▶ **WHAT THE EXERCISE ASKS**:
Given the entries that follow, write out exactly the lines starting at the one containing "(upd_proc x (λ p, p <| socket_path" and ending at the one containing "let! st := set_command x parts true st in", both ends included, and only those.

[RECORDS SHOWN — start]

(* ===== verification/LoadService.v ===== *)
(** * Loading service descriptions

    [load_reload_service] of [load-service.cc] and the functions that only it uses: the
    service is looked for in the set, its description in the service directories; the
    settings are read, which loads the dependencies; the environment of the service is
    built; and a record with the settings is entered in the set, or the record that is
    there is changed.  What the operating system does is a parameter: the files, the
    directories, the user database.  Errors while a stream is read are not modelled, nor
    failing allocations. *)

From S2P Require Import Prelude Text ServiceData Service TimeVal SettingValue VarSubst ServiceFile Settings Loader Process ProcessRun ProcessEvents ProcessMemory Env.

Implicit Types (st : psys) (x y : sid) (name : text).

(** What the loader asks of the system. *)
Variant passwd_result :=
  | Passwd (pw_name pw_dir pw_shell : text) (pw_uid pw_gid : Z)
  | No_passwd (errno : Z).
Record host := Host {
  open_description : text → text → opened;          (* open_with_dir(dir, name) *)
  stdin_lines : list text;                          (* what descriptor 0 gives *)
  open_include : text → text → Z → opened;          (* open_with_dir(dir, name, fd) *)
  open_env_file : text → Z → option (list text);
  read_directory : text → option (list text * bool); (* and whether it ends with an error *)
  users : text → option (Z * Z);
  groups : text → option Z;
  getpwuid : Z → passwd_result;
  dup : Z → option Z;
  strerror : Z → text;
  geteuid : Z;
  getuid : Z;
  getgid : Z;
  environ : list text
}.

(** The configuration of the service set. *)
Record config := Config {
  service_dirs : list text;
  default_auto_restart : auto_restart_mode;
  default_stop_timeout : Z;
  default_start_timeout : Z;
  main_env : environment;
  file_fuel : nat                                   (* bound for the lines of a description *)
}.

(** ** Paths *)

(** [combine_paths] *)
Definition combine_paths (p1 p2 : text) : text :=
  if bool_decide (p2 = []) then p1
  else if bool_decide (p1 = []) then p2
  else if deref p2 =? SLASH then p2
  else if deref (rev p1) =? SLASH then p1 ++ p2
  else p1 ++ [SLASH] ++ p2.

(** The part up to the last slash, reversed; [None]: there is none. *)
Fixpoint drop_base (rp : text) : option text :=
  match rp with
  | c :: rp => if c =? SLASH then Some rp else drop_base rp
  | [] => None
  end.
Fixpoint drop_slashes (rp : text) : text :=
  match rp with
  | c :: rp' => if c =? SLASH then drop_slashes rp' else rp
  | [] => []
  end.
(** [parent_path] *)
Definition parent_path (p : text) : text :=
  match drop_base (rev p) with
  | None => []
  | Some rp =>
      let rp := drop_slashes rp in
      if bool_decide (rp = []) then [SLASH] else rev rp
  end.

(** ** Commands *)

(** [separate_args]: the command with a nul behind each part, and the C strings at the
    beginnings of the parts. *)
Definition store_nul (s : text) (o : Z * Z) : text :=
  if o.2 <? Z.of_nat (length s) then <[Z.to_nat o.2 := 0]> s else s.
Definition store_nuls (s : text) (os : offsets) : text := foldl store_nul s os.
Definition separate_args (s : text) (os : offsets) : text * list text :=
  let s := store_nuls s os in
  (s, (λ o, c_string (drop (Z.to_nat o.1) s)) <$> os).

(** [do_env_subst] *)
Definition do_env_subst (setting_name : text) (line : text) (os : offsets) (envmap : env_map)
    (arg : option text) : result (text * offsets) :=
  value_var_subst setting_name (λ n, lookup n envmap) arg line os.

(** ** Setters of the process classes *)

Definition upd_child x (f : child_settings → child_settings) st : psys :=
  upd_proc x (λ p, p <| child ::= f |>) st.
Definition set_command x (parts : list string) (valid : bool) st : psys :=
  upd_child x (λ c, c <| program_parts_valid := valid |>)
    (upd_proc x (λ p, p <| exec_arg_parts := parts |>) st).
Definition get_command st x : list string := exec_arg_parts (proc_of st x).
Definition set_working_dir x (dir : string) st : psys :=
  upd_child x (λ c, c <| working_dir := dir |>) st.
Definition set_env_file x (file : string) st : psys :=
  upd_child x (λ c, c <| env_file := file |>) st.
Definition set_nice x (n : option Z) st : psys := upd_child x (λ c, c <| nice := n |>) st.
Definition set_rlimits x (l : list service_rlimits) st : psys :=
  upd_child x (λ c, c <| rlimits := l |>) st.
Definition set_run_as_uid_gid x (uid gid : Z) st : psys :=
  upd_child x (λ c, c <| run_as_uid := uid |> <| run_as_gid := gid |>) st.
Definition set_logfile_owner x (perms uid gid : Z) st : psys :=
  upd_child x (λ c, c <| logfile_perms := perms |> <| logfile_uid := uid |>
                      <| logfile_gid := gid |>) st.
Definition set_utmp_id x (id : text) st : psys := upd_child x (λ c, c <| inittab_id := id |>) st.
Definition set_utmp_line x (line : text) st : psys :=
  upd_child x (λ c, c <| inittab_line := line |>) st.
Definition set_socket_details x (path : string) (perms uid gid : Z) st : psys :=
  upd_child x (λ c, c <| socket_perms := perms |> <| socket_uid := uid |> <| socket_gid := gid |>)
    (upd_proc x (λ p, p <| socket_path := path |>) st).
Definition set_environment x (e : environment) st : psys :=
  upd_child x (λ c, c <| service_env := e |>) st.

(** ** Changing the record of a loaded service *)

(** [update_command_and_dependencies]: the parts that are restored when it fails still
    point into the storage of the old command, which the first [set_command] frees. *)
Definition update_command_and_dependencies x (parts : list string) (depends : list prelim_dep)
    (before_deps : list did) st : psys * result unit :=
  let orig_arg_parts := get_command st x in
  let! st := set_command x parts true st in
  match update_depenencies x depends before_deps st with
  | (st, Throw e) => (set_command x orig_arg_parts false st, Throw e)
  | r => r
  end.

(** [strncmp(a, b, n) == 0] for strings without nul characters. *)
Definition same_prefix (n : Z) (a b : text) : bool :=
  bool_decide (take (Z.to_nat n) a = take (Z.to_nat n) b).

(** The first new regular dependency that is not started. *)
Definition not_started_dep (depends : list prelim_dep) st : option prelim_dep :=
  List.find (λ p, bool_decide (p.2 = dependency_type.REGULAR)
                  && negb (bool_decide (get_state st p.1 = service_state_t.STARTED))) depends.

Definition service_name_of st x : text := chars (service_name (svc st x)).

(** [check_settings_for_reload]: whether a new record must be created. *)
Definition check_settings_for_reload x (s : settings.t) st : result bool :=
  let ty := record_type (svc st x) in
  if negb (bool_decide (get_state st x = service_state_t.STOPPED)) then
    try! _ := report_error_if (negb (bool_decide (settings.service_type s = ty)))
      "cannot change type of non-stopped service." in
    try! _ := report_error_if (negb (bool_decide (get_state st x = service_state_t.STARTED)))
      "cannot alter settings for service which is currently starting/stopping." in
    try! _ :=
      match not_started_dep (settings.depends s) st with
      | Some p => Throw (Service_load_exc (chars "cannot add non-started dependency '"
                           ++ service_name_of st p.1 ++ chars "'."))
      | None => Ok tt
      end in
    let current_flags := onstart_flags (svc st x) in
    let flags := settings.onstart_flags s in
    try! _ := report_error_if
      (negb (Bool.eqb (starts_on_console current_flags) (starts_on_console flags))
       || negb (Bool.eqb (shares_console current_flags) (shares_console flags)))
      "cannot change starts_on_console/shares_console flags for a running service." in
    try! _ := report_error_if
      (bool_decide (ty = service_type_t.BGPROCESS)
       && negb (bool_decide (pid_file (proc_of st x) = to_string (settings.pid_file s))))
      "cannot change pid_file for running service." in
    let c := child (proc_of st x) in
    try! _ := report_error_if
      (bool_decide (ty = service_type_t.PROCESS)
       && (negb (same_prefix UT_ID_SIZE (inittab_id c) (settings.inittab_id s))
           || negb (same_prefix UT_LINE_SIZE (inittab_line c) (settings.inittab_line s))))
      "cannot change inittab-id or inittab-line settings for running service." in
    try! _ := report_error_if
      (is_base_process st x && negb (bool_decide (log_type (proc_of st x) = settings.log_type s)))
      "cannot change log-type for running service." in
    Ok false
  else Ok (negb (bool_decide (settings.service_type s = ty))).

[RECORDS SHOWN — finish]

▶ **WRITTEN SOLUTION**:
    (upd_proc x (λ p, p <| socket_path := path |>) st).
Definition set_environment x (e : environment) st : psys :=
  upd_child x (λ c, c <| service_env := e |>) st.

(** ** Changing the record of a loaded service *)

(** [update_command_and_dependencies]: the parts that are restored when it fails still
    point into the storage of the old command, which the first [set_command] frees. *)
Definition update_command_and_dependencies x (parts : list string) (depends : list prelim_dep)
    (before_deps : list did) st : psys * result unit :=
  let orig_arg_parts := get_command st x in
  let! st := set_command x parts true st in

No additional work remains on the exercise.